_TASK_
If a line of the data below holds the word "Section", list it.

_SUPPLIED MATERIAL_
(** * cache.Client: a cache-aside access layer (src/cache/cache.go)

    The Go methods of [Client] are embedded as computations of a small state
    monad.  The state holds the [Client] struct itself, the state of the
    external collaborators (storage backend, builder's data source, sinks,
    wall clock), the objects that [dest] pointers refer to, the goroutines
    spawned by [go] and not yet run, and a log of every call issued to a
    capability together with its result. *)

From Stdlib Require Import ZArith List String Bool Lia.
Import ListNotations.
Open Scope string_scope.
Open Scope list_scope.
Open Scope Z_scope.

(** ** Errors *)

(** Modelled from the spec: the [error] values the client handles.  The
    sentinel [ErrCacheMiss] and the type [LambdaError] are declared in files
    of the package that are not part of the sources; the spec calls them the
    distinguished miss signal and the build-specific wrapper carrying the
    underlying cause.  [errorString] stands for any other error value. *)
Inductive error : Type :=
| ErrCacheMiss : error
| errorString (s : string) : error
| LambdaError (Cause : error) : error.

(** Go's [err == ErrCacheMiss]: comparison of error values. *)
Fixpoint error_eqb (a b : error) : bool :=
  match a, b with
  | ErrCacheMiss, ErrCacheMiss => true
  | errorString s, errorString t => String.eqb s t
  | LambdaError x, LambdaError y => error_eqb x y
  | _, _ => false
  end.

(** The type test of an error value against [LambdaError]. *)
Definition isLambdaError (e : error) : bool :=
  match e with LambdaError _ => true | _ => false end.

(** The field [Cause] of a [LambdaError]. *)
Definition Cause (e : error) : option error :=
  match e with LambdaError c => Some c | _ => None end.

(** ** Metric events *)

(** Modelled from the spec: the event kinds passed to [Metrics.Track]; the
    constants are declared outside the sources, the names are those used in
    cache.go. *)
Inductive Event : Type :=
| CacheHit | CacheMiss | CacheGetError | CacheLambdaError
| CacheUnmarshalError | CacheSetError | CacheMarshalError
| CacheInvalidateError.


(** ** context.Context *)

(** The part of Go's [context] package the client uses.  A [cancelCtx]
    records the instant at which its owner calls the cancel function, if it
    ever does; a [timerCtx] records its deadline.  Instants and durations are
    nanoseconds. *)
Inductive Context : Type :=
| Background : Context
| cancelCtx (parent : Context) (cancelledAt : option Z) : Context
| timerCtx (parent : Context) (deadline : Z) : Context.

(** [ctx.Deadline()]. *)
Fixpoint Deadline (ctx : Context) : option Z :=
  match ctx with
  | Background => None
  | cancelCtx p _ => Deadline p
  | timerCtx p d =>
      match Deadline p with
      | Some cur => Some (Z.min cur d)
      | None => Some d
      end
  end.

(** Whether [ctx.Done()] is closed at instant [t] ([ctx.Err() != nil]). *)
Fixpoint Done (ctx : Context) (t : Z) : bool :=
  match ctx with
  | Background => false
  | cancelCtx p c =>
      Done p t || match c with Some t0 => t0 <=? t | None => false end
  | timerCtx p d => Done p t || (d <=? t)
  end.

(** [context.WithDeadline(parent, d)]: when the parent's deadline is already
    sooner, only a cancellable child is made. *)
Definition WithDeadline (parent : Context) (d : Z) : Context :=
  match Deadline parent with
  | Some cur => if cur <? d then cancelCtx parent None else timerCtx parent d
  | None => timerCtx parent d
  end.

(** [context.WithTimeout(parent, timeout)] called at instant [now]. *)
Definition WithTimeout (now : Z) (parent : Context) (timeout : Z) : Context :=
  WithDeadline parent (now + timeout).

(** ** Integers *)

(** Two's complement wrap-around of [int64]. *)
Definition wrap64 (x : Z) : Z := (x + 2 ^ 63) mod 2 ^ 64 - 2 ^ 63.

(** [time.Second], a [time.Duration] in nanoseconds. *)
Definition Second : Z := 1000000000.

(** ** Capabilities *)

(** Go's [[]byte]. *)
Definition bytes := list Byte.byte.

(** A [dest]/[val] argument is a pointer to an object. *)
Definition loc := nat.

(** [BinaryEncoder]: [encoding.BinaryMarshaler] and
    [encoding.BinaryUnmarshaler] over the contents [V] of an object.
    [UnmarshalBinary] returns the receiver's new contents. *)
Class BinaryEncoder (V : Type) : Type := {
  MarshalBinary : V -> bytes * option error;
  UnmarshalBinary : V -> bytes -> V * option error
}.

(** An argument of [Logger.Log]. *)
Inductive LogArg : Type :=
| ArgString (s : string)
| ArgError (e : error).

Section Capabilities.
(** State of the external collaborators. *)
Variable W : Type.
Variable V : Type.

(** Modelled from the spec: the [Storage] interface, declared outside the
    sources: Get/Set/Invalidate against raw byte payloads keyed by string. *)
Record Storage : Type := {
  Storage_Get : Context -> string -> W -> (bytes * option error) * W;
  Storage_Set : Context -> string -> bytes -> W -> option error * W;
  Storage_Invalidate : Context -> string -> W -> option error * W
}.

(** Modelled from the spec: the [Logger] interface, declared outside the
    sources: log(format, args), no result. *)
Record Logger : Type := {
  Log : string -> list LogArg -> W -> W
}.

(** Modelled from the spec: the [Metrics] interface, declared outside the
    sources: track(eventKind), no result. *)
Record Metrics : Type := {
  Track : Event -> W -> W
}.

(** Modelled from the spec: the no-op logger, which discards all calls. *)
Definition noopLogger : Logger := {| Log := fun _ _ w => w |}.

(** Modelled from the spec: the no-op metrics sink. *)
Definition noopMetrics : Metrics := {| Track := fun _ w => w |}.

(** [Builder] (and [BuilderFunc]): populates [dest] in place; the model
    passes the contents of [dest] and gets the new contents back. *)
Definition Builder : Type :=
  Context -> string -> V -> W -> (V * option error) * W.

(** The [Client] struct. *)
Record Client : Type := {
  Storage_ : Storage;
  Logger_ : option Logger;
  Metrics_ : option Metrics;
  WriteTimeout : Z;
  pendingWrites : Z
}.
End Capabilities.

Arguments Storage_Get {W}.
Arguments Storage_Set {W}.
Arguments Storage_Invalidate {W}.
Arguments Log {W}.
Arguments Track {W}.
Arguments noopLogger {W}.
Arguments noopMetrics {W}.
Arguments Storage_ {W}.
Arguments Logger_ {W}.
Arguments Metrics_ {W}.
Arguments WriteTimeout {W}.
Arguments pendingWrites {W}.

(** ** Calls and goroutines *)

(** A goroutine started by [go c.Set(ctx, key, val)]. *)
Record Task : Type := {
  task_ctx : Context;
  task_key : string;
  task_val : loc
}.

(** One entry of the call log: a call issued by the client, with the result
    it got. *)
Inductive Call : Type :=
| CStorageGet (ctx : Context) (key : string) (res : bytes) (err : option error)
| CStorageSet (ctx : Context) (key : string) (data : bytes) (err : option error)
| CStorageInvalidate (ctx : Context) (key : string) (err : option error)
| CBuild (ctx : Context) (key : string) (dest : loc) (err : option error)
| CMarshal (val : loc) (res : bytes) (err : option error)
| CUnmarshal (dest : loc) (data : bytes) (err : option error)
| CTrack (e : Event)
| CLog (format : string) (args : list LogArg)
| CAtomicAdd (delta : Z)
| CGo (t : Task)
| CCancel (ctx : Context).

Section Cache.
Variable W : Type.
Variable V : Type.
Context {enc : BinaryEncoder V}.
(** [time.Now()], read off the external world. *)
Variable now : W -> Z.

(** ** Program state *)
Record State : Type := {
  self : Client W;          (* the struct [c] points to *)
  world : W;                (* external collaborators *)
  heap : loc -> V;          (* objects behind [dest]/[val] pointers *)
  pool : list Task;         (* goroutines spawned and not yet run *)
  trace : list Call         (* call log, oldest first *)
}.

Definition M (A : Type) : Type := State -> A * State.

Definition ret {A} (a : A) : M A := fun st => (a, st).

Definition bind {A B} (m : M A) (k : A -> M B) : M B :=
  fun st => let (a, st') := m st in k a st'.

Notation "x <- m ;; k" := (bind m (fun x => k))
  (at level 61, m at next level, right associativity).
Notation "m ;;; k" := (bind m (fun _ => k))
  (at level 61, right associativity).

(** *** Primitive effects *)

Definition emit (c : Call) : M unit := fun st =>
  (tt, {| self := self st; world := world st; heap := heap st;
          pool := pool st; trace := trace st ++ [c] |}).

Definition extern {A} (f : W -> A * W) : M A := fun st =>
  let (a, w) := f (world st) in
  (a, {| self := self st; world := w; heap := heap st;
         pool := pool st; trace := trace st |}).

Definition getSelf : M (Client W) := fun st => (self st, st).

Definition load (l : loc) : M V := fun st => (heap st l, st).

Definition store (l : loc) (v : V) : M unit := fun st =>
  (tt, {| self := self st; world := world st;
          heap := fun l' => if Nat.eqb l' l then v else heap st l';
          pool := pool st; trace := trace st |}).

(** [atomic.AddInt64(&c.pendingWrites, delta)]. *)
Definition atomic_AddInt64 (delta : Z) : M unit := fun st =>
  let c := self st in
  (tt, {| self := {| Storage_ := Storage_ c; Logger_ := Logger_ c;
                     Metrics_ := Metrics_ c;
                     WriteTimeout := WriteTimeout c;
                     pendingWrites := wrap64 (pendingWrites c + delta) |};
          world := world st; heap := heap st; pool := pool st;
          trace := trace st ++ [CAtomicAdd delta] |}).

(** The [go] statement: the goroutine joins the pool. *)
Definition go (t : Task) : M unit := fun st =>
  (tt, {| self := self st; world := world st; heap := heap st;
          pool := pool st ++ [t]; trace := trace st ++ [CGo t] |}).

(** [defer d] around a body: [d] runs when the body returns. *)
Definition defer {A} (d : M unit) (body : M A) : M A :=
  r <- body ;; d ;;; ret r.

(** *** Accessors *)

(** return the supplied logger or a no-op implementation *)
Definition getLogger (c : Client W) : Logger W :=
  match Logger_ c with
  | Some l => l
  | None => noopLogger
  end.

(** return the supplied metric tracker or a no-op implementation *)
Definition getMetrics (c : Client W) : Metrics W :=
  match Metrics_ c with
  | Some m => m
  | None => noopMetrics
  end.

(** return the timeout on cache writes *)
Definition getWriteTimeout (c : Client W) : Z :=
  if WriteTimeout c >? 0 then WriteTimeout c else 3 * Second.

(** *** Calls to the capabilities, logged with their results *)

Definition doLog (format : string) (key : string) (err : error) : M unit :=
  c <- getSelf ;;
  let args := [ArgString key; ArgError err] in
  extern (fun w => (tt, Log (getLogger c) format args w)) ;;;
  emit (CLog format args).

Definition doTrack (e : Event) : M unit :=
  c <- getSelf ;;
  extern (fun w => (tt, Track (getMetrics c) e w)) ;;;
  emit (CTrack e).

Definition doStorageGet (ctx : Context) (key : string)
  : M (bytes * option error) :=
  c <- getSelf ;;
  r <- extern (Storage_Get (Storage_ c) ctx key) ;;
  emit (CStorageGet ctx key (fst r) (snd r)) ;;;
  ret r.

Definition doStorageSet (ctx : Context) (key : string) (data : bytes)
  : M (option error) :=
  c <- getSelf ;;
  r <- extern (Storage_Set (Storage_ c) ctx key data) ;;
  emit (CStorageSet ctx key data r) ;;;
  ret r.

Definition doStorageInvalidate (ctx : Context) (key : string)
  : M (option error) :=
  c <- getSelf ;;
  r <- extern (Storage_Invalidate (Storage_ c) ctx key) ;;
  emit (CStorageInvalidate ctx key r) ;;;
  ret r.

Definition doBuild (builder : Builder W V) (ctx : Context) (key : string)
  (dest : loc) : M (option error) :=
  v <- load dest ;;
  r <- extern (builder ctx key v) ;;
  store dest (fst r) ;;;
  emit (CBuild ctx key dest (snd r)) ;;;
  ret (snd r).

Definition doMarshal (val : loc) : M (bytes * option error) :=
  v <- load val ;;
  let r := MarshalBinary v in
  emit (CMarshal val (fst r) (snd r)) ;;;
  ret r.

Definition doUnmarshal (dest : loc) (data : bytes) : M (option error) :=
  v <- load dest ;;
  let r := UnmarshalBinary v data in
  store dest (fst r) ;;;
  emit (CUnmarshal dest data (snd r)) ;;;
  ret (snd r).

(** [context.WithTimeout(ctx, d)] at the current instant. *)
Definition doWithTimeout (ctx : Context) (d : Z) : M Context :=
  fun st => (WithTimeout (now (world st)) ctx d, st).

(** *** The methods of [Client] *)

(** Invalidate will force invalidate any matching key in the cache *)
Definition Invalidate (ctx : Context) (key : string) : M (option error) :=
  err <- doStorageInvalidate ctx key ;;
  match err with
  | Some e =>
      doLog "cache invalidate error. key: '%s' error: %s" key e ;;;
      doTrack CacheInvalidateError ;;;
      ret (Some e)
  | None => ret None
  end.

(** Set will update the cache with the supplied key/value pair.  Named
    [Set_] since [Set] is a sort. *)
Definition Set_ (ctx : Context) (key : string) (val : loc) : M unit :=
  defer (atomic_AddInt64 (-1)) (
    c <- getSelf ;;
    ctx' <- doWithTimeout ctx (getWriteTimeout c) ;;
    defer (emit (CCancel ctx')) (
      r <- doMarshal val ;;
      match snd r with
      | Some e =>
          doLog "cache update marshal error. key: '%s' error: %s" key e ;;;
          doTrack CacheMarshalError ;;;
          ret tt
      | None =>
          err <- doStorageSet ctx' key (fst r) ;;
          match err with
          | Some e =>
              doLog "cache update set error. key: '%s' error: %s" key e ;;;
              doTrack CacheSetError
          | None => ret tt
          end
      end)).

_WORKED SOLUTION_
Section Capabilities.
Section Cache.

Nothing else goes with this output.